_Activity_
Find every line below with the string "VNone" and pick it out.

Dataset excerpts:
====

(** * The claims *)

(** ** C2: the factory of an optional shape *)

(** A closure whose cell holds the closure itself never returns on an input
    other than [None] and ['None']: each call makes the same call again. *)
Lemma optional_cell_loops lib c st :
  cells st !! c = Some (Some (FOptional c)) ->
  forall depth val, in_none val = false ->
  call lib depth (FOptional c) val st = (Raise RecursionError, st).
Proof.
  intros Hc depth. induction depth as [|d IH]; intros val Hv.
  - reflexivity.
  - cbn [call]. rewrite Hv.
    unfold bind, read_cell, gets. rewrite Hc. cbn. apply IH. exact Hv.
Qed.

Lemma optional_none lib c st depth val :
  in_none val = true -> call lib (S depth) (FOptional c) val st = (Ok VNone, st).
Proof. intros Hv. cbn [call]. rewrite Hv. reflexivity. Qed.

(** C2 (as the code has it). For every supported inner shape [t],
    [get_factory(Optional[t])] returns a closure that maps [None] and
    ['None'] to [None] and that, on every other input, calls itself until
    [RecursionError]: the inner conversion function is never reached. *)
Theorem optional_factory_calls_itself lib t st :
  caches_ok st -> supported t = true -> ptype_eqb t TNoneType = false ->
  returns (get_factory (Optional t)) st (never_delegates lib).
Proof.
  intros Hok Hs Hn.
  assert (Hso : supported (Optional t) = true).
  { cbn. rewrite Hs, Hn. reflexivity. }
  destruct (get_factory_ok (Optional t) Hso st Hok) as (f & st' & Hf & Hok' & _ & _ & Hc).
  exists f, st'. split; [exact Hf|].
  destruct (ok_optional _ Hok' t f Hc Hn) as (c & -> & Hcell).
  intros depth val. destruct (in_none val) eqn:Hv.
  - apply optional_none, Hv.
  - apply optional_cell_loops; assumption.
Qed.

(** [Optional[int]], resolved in a fresh interpreter. *)
Lemma optional_factory_calls_itself_witness :
  returns (get_factory (Optional TInt)) (initial_state example_now)
          (never_delegates example_lib).
Proof.
  apply (optional_factory_calls_itself example_lib TInt (initial_state example_now)).
  - apply initial_caches_ok.
  - reflexivity.
  - reflexivity.
Defined.

(** The call [get_factory(Optional[int])(5)], at any recursion limit. *)
Example optional_int_of_5 lib now depth :
  match get_factory (Optional TInt) (initial_state now) with
  | (Ok f, st) => fst (call lib depth f (VInt 5) st) = Raise RecursionError
  | (Raise _, _) => False
  end.
Proof.
  cbn. rewrite optional_cell_loops; reflexivity.
Qed.

(** ** C7: the defaults of a point *)

(** C7. Constructing a point variant ([Point], [Plant] or [ToolSlot]) from a
    mapping, keyword fields or both returns a record whose [x], [y] and [z]
    hold what was supplied, or 0 when that is absent or [None]; whose
    [radius] holds what was supplied, or 0.0; and whose [meta] holds what
    was supplied, or a new empty dict.  None of the five is [None]. *)
Theorem point_fields_never_null c data kwargs st :
  is_point_class c = true -> caches_ok st -> data_ok (heap st) data ->
  hashable (discriminator_of (heap st) data kwargs) = true ->
  returns (construct c data kwargs) st (point_fields_filled (heap st) data kwargs).
Proof.
  intros Hc Hok Hd Hh.
  eapply returns_weaken; [apply construct_point_returns; assumption|].
  cbn beta zeta. intros self st' (-> & Hheap & _). unfold point_fields_filled.
  set (h0 := heap st ++ [[]]) in *. set (l := store_of (heap st) data) in *.
  set (c' := constructed_class c (heap st) data kwargs) in *.
  set (d := dict_update kwargs (with_defaults (field_names c') (heap_get h0 l))) in *.
  set (h1 := <[l := d]> h0) in *.
  assert (Hc' : is_point_class c' = true) by apply constructed_class_is_point, Hc.
  assert (Hl0 : (l < length h0)%nat) by apply store_of_lt, Hd.
  assert (Hl1 : (l < length h1)%nat) by (unfold h1; rewrite length_insert; exact Hl0).
  assert (Hget : forall k, In k point_keys ->
                 dict_get (VStr k) d = Some (default VNone (supplied (heap st) data kwargs k))).
  { intros k Hin. apply dict_get_constructed; [exact Hd|].
    apply point_keys_declared; assumption. }
  set (pd := point_defaults c' h1 (length h0) d) in *.
  assert (Hpd : heap_get (heap st') l = pd).
  { rewrite Hheap. apply heap_get_insert_same.
    destruct (meta_missing d); rewrite ?length_app; lia. }
  assert (Hx : forall k, In k ["x"; "y"; "z"] ->
               dict_get (VStr k) pd = Some (or_default (VInt 0) (supplied (heap st) data kwargs k))).
  { intros k Hin. unfold pd, point_defaults.
    cbn in Hin. decompose [or] Hin; subst; try contradiction;
      rewrite !dict_get_default_field, ?dict_get_default_pointer_type; cbn [String.eqb Ascii.eqb Bool.eqb];
      rewrite Hget by (cbn; tauto); rewrite or_default_default; reflexivity. }
  assert (Hr : dict_get (VStr "radius") pd
               = Some (or_default (VFloat 0%float) (supplied (heap st) data kwargs "radius"))).
  { unfold pd, point_defaults.
    rewrite !dict_get_default_field, ?dict_get_default_pointer_type. cbn [String.eqb Ascii.eqb Bool.eqb].
    rewrite Hget by (cbn; tauto). rewrite or_default_default. reflexivity. }
  assert (Hm : dict_get (VStr "meta") pd
               = Some (or_default (VDict (length h0)) (supplied (heap st) data kwargs "meta"))).
  { unfold pd, point_defaults.
    rewrite !dict_get_default_field, ?dict_get_default_pointer_type. cbn [String.eqb Ascii.eqb Bool.eqb].
    rewrite Hget by (cbn; tauto). rewrite or_default_default. reflexivity. }
  assert (Hmm : meta_missing d = absent_or_none (supplied (heap st) data kwargs "meta")).
  { unfold meta_missing. rewrite Hget by (cbn; tauto).
    destruct (supplied (heap st) data kwargs "meta"); reflexivity. }
  exists c', (next_id st), l. split; [reflexivity|]. split; [exact Hc'|].
  cbn zeta. rewrite Hpd. split_all.
  - exact Hx.
  - exact Hr.
  - rewrite Hm. rewrite Hmm in Hheap.
    assert (Hnew : absent_or_none (supplied (heap st) data kwargs "meta") = true ->
                   heap_get (heap st') (length h0) = []).
    { intros Ha. rewrite Hheap, Ha. rewrite heap_get_insert_other by lia.
      replace (length h0) with (length h1) by apply length_insert.
      apply heap_get_snoc. }
    destruct (supplied (heap st) data kwargs "meta") as [v|]; cbn in *.
    + destruct (is_none v); [|reflexivity].
      exists (length h0). split; [reflexivity | apply Hnew; reflexivity].
    + exists (length h0). split; [reflexivity | apply Hnew; reflexivity].
  - intros k Hin. cbn in Hin. decompose [or] Hin; subst; try contradiction.
    + eexists; split; [apply Hx; cbn; tauto | apply is_none_or_default; reflexivity].
    + eexists; split; [apply Hx; cbn; tauto | apply is_none_or_default; reflexivity].
    + eexists; split; [apply Hx; cbn; tauto | apply is_none_or_default; reflexivity].
    + eexists; split; [apply Hr | apply is_none_or_default; reflexivity].
    + eexists; split; [apply Hm | apply is_none_or_default; reflexivity].
Qed.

====

_Output for this exercise_
  in_none val = true -> call lib (S depth) (FOptional c) val st = (Ok VNone, st).
                 dict_get (VStr k) d = Some (default VNone (supplied (heap st) data kwargs k))).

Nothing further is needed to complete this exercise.